■ **Directions**
When you find the line with "(** ** Retry helper: the course of a run *)" among the records below, reproduce it and each line after it exactly, ending with the line with "rewrite Hrem. cbn".

[Material for the task — start]

(** The handler on a history that holds an entry with a [null] first part:
    the [TypeError] of the normalizer reaches the [catch] clause and the
    request is answered 500, before any service is called. *)
Example POST_null_part :
  POST (Scenario.steady (Some "Namaste") None)
       (Scenario.request "and pitta?"
          (JArr [Scenario.turn "user" "What is vata?"; Scenario.null_part_entry]))
       []
  = (Responded
       (mkResponse 500
          (ErrorBody "Chat service temporarily unavailable"
             "Cannot read properties of null (reading 'text')"
             (Some "TypeError"))),
     []).
Proof. reflexivity. Qed.

(** The first end-to-end scenario of section 8. *)
Example POST_two_snippets :
  fst (POST (Scenario.steady (Some "Try pranayama.")
               (Some [Scenario.snippet "Pranayama calms the mind.";
                      Scenario.snippet "Ashwagandha is an adaptogen."]))
         (Scenario.request "What helps with stress?" (JArr [])) [])
  = Responded (mkResponse 200 (AnswerBody (JStr "Try pranayama."))).
Proof. reflexivity. Qed.

End HandlerFacts.

(** ** Retry helper: the course of a run *)

Module RetryRuns.
Import Retry.

Section Runs.
Context {W T : Type}.
Variable fn : W -> Outcome T * W.

Lemma delays_succ (delayMs : Z) (n : nat) :
  More.delays delayMs (S n) = delayMs :: More.delays (delayMs * 2) n.
Proof.
  unfold More.delays. cbn [List.seq List.map]. f_equal; [cbn; lia|].
  rewrite <- List.seq_shift, List.map_map. apply List.map_ext.
  intros i. rewrite Nat2Z.inj_succ, Z.pow_succ_r by lia. lia.
Qed.

(** While the operation keeps failing with status 503 and attempts remain,
    the loop sleeps and goes on: after [n] such failures it stands at
    attempt [a + n] with the delay doubled [n] times. *)
Lemma loop_skip (maxRetries : Q) (n : nat) :
  forall (k a : nat) (delayMs : Z) (w : W),
    (n < k)%nat ->
    (inject_Z (Z.of_nat (a + n)) <= maxRetries)%Q ->
    More.overloaded_upto fn n w ->
    let r := loop fn (List.map Z.of_nat (List.seq a k)) maxRetries delayMs w in
    let r' := loop fn (List.map Z.of_nat (List.seq (a + n) (k - n))) maxRetries
                (delayMs * 2 ^ Z.of_nat n) (after fn n w) in
    exit r = exit r' /\ world r = world r' /\
    sleeps r = (More.delays delayMs n ++ sleeps r')%list.
Proof.
  induction n as [|n IH]; intros k a delayMs w Hk Ha Hov.
  - cbn zeta. rewrite Nat.add_0_r, Nat.sub_0_r, Z.mul_1_r. auto.
  - destruct k as [|k]; [lia|].
    destruct (Hov 0%nat) as (e & He & Hs); [lia|].
    change (fst (fn w) = Throw e) in He.
    cbn zeta. cbn [List.seq List.map loop].
    destruct (fn w) as [o w'] eqn:Efn. cbn in He. subst o.
    rewrite Hs.
    assert (Hrem : attempts_remain (Z.of_nat a) maxRetries = true).
    { apply RetryFacts.attempts_remain_spec.
      eapply Qlt_le_trans; [|exact Ha]. rewrite <- Zlt_Qlt. lia. }
    rewrite Hrem. cbn [andb exit world sleeps].
    assert (Hov' : More.overloaded_upto fn n w').
    { intros i Hi. destruct (Hov (S i)) as (e' & He' & Hs'); [lia|].
      rewrite RetryFacts.after_succ_r, Efn in He'. eauto. }
    destruct (IH k (S a) (delayMs * 2) w') as (Hx & Hw & Hsl);
      [lia| |exact Hov'|].
    { replace (S a + n)%nat with (a + S n)%nat by lia. exact Ha. }
    rewrite RetryFacts.after_succ_r, Efn. cbn [snd].
    replace (a + S n)%nat with (S a + n)%nat by lia.
    replace (S k - S n)%nat with (k - n)%nat by lia.
    replace (delayMs * 2 ^ Z.of_nat (S n)) with (delayMs * 2 * 2 ^ Z.of_nat n)
      by (rewrite Nat2Z.inj_succ, Z.pow_succ_r by lia; lia).
    rewrite delays_succ, Hx, Hw, Hsl. auto.
Qed.

(** The run when attempt [n + 1] is within the budget and the [n]
    invocations before it were overloaded: what is left is the loop from
    attempt [n + 1] on. *)
Lemma run_skip (maxRetries : Q) (delayMs : Z) (w : W) (n : nat) :
  (inject_Z (Z.of_nat (S n)) <= maxRetries)%Q ->
  More.overloaded_upto fn n w ->
  exists k : nat,
    let r := run fn maxRetries delayMs w in
    let r' := loop fn (List.map Z.of_nat (List.seq (S n) (S k))) maxRetries
                (delayMs * 2 ^ Z.of_nat n) (after fn n w) in
    exit r = exit r' /\ world r = world r' /\
    sleeps r = (More.delays delayMs n ++ sleeps r')%list.
Proof.
  intros Hn Hov.
  pose proof (RetryFacts.floor_below _ _ Hn) as Hfloor.
  exists (Z.to_nat (Qfloor maxRetries) - n - 1)%nat.
  replace (S (Z.to_nat (Qfloor maxRetries) - n - 1))
    with (Z.to_nat (Qfloor maxRetries) - n)%nat by lia.
  apply (loop_skip maxRetries n (Z.to_nat (Qfloor maxRetries)) 1 delayMs w);
    [lia|exact Hn|exact Hov].
Qed.

End Runs.

(** X1: the delays of a run double: the [i]-th delay handed to
    [setTimeout] is [delayMs * 2^i], whatever the operation does. *)
Theorem run_backoff_doubles
    {W T : Type} (fn : W -> Outcome T * W) (maxRetries : Q) (delayMs : Z)
    (w : W) (i : nat) (d : Z) :
  List.nth_error (sleeps (run fn maxRetries delayMs w)) i = Some d ->
  d = delayMs * 2 ^ Z.of_nat i.
Proof. apply RetryFacts.loop_backoff. Qed.

Lemma run_backoff_doubles_witness : 2000 = 1000 * 2 ^ Z.of_nat 1.
Proof.
  apply (run_backoff_doubles Scenario.always_overloaded 3 1000 0%nat 1%nat 2000).
  reflexivity.
Defined.

(** X2: with [maxRetries <= 0] the loop body never runs: the operation is
    not invoked, nothing is slept, and [withRetry] throws "Max retries
    reached without success". *)
Theorem withRetry_without_attempts
    {W T : Type} (fn : W -> Outcome T * W) (maxRetries : Q) (delayMs : Z)
    (w : W) :
  (maxRetries <= 0)%Q ->
  withRetry (counted fn) maxRetries delayMs (w, 0%nat)
  = (Throw (mkError (Some "Max retries reached without success") None "Error"),
     (w, 0%nat))
  /\ sleeps (run fn maxRetries delayMs w) = [].
Proof.
  intros H. unfold withRetry. rewrite !RetryFacts.run_nonpos by exact H.
  split; reflexivity.
Qed.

[Material for the task — finish]

■ **Answer**
(** ** Retry helper: the course of a run *)

Module RetryRuns.
Import Retry.

Section Runs.
Context {W T : Type}.
Variable fn : W -> Outcome T * W.

Lemma delays_succ (delayMs : Z) (n : nat) :
  More.delays delayMs (S n) = delayMs :: More.delays (delayMs * 2) n.
Proof.
  unfold More.delays. cbn [List.seq List.map]. f_equal; [cbn; lia|].
  rewrite <- List.seq_shift, List.map_map. apply List.map_ext.
  intros i. rewrite Nat2Z.inj_succ, Z.pow_succ_r by lia. lia.
Qed.

(** While the operation keeps failing with status 503 and attempts remain,
    the loop sleeps and goes on: after [n] such failures it stands at
    attempt [a + n] with the delay doubled [n] times. *)
Lemma loop_skip (maxRetries : Q) (n : nat) :
  forall (k a : nat) (delayMs : Z) (w : W),
    (n < k)%nat ->
    (inject_Z (Z.of_nat (a + n)) <= maxRetries)%Q ->
    More.overloaded_upto fn n w ->
    let r := loop fn (List.map Z.of_nat (List.seq a k)) maxRetries delayMs w in
    let r' := loop fn (List.map Z.of_nat (List.seq (a + n) (k - n))) maxRetries
                (delayMs * 2 ^ Z.of_nat n) (after fn n w) in
    exit r = exit r' /\ world r = world r' /\
    sleeps r = (More.delays delayMs n ++ sleeps r')%list.
Proof.
  induction n as [|n IH]; intros k a delayMs w Hk Ha Hov.
  - cbn zeta. rewrite Nat.add_0_r, Nat.sub_0_r, Z.mul_1_r. auto.
  - destruct k as [|k]; [lia|].
    destruct (Hov 0%nat) as (e & He & Hs); [lia|].
    change (fst (fn w) = Throw e) in He.
    cbn zeta. cbn [List.seq List.map loop].
    destruct (fn w) as [o w'] eqn:Efn. cbn in He. subst o.
    rewrite Hs.
    assert (Hrem : attempts_remain (Z.of_nat a) maxRetries = true).
    { apply RetryFacts.attempts_remain_spec.
      eapply Qlt_le_trans; [|exact Ha]. rewrite <- Zlt_Qlt. lia. }
    rewrite Hrem. cbn [andb exit world sleeps].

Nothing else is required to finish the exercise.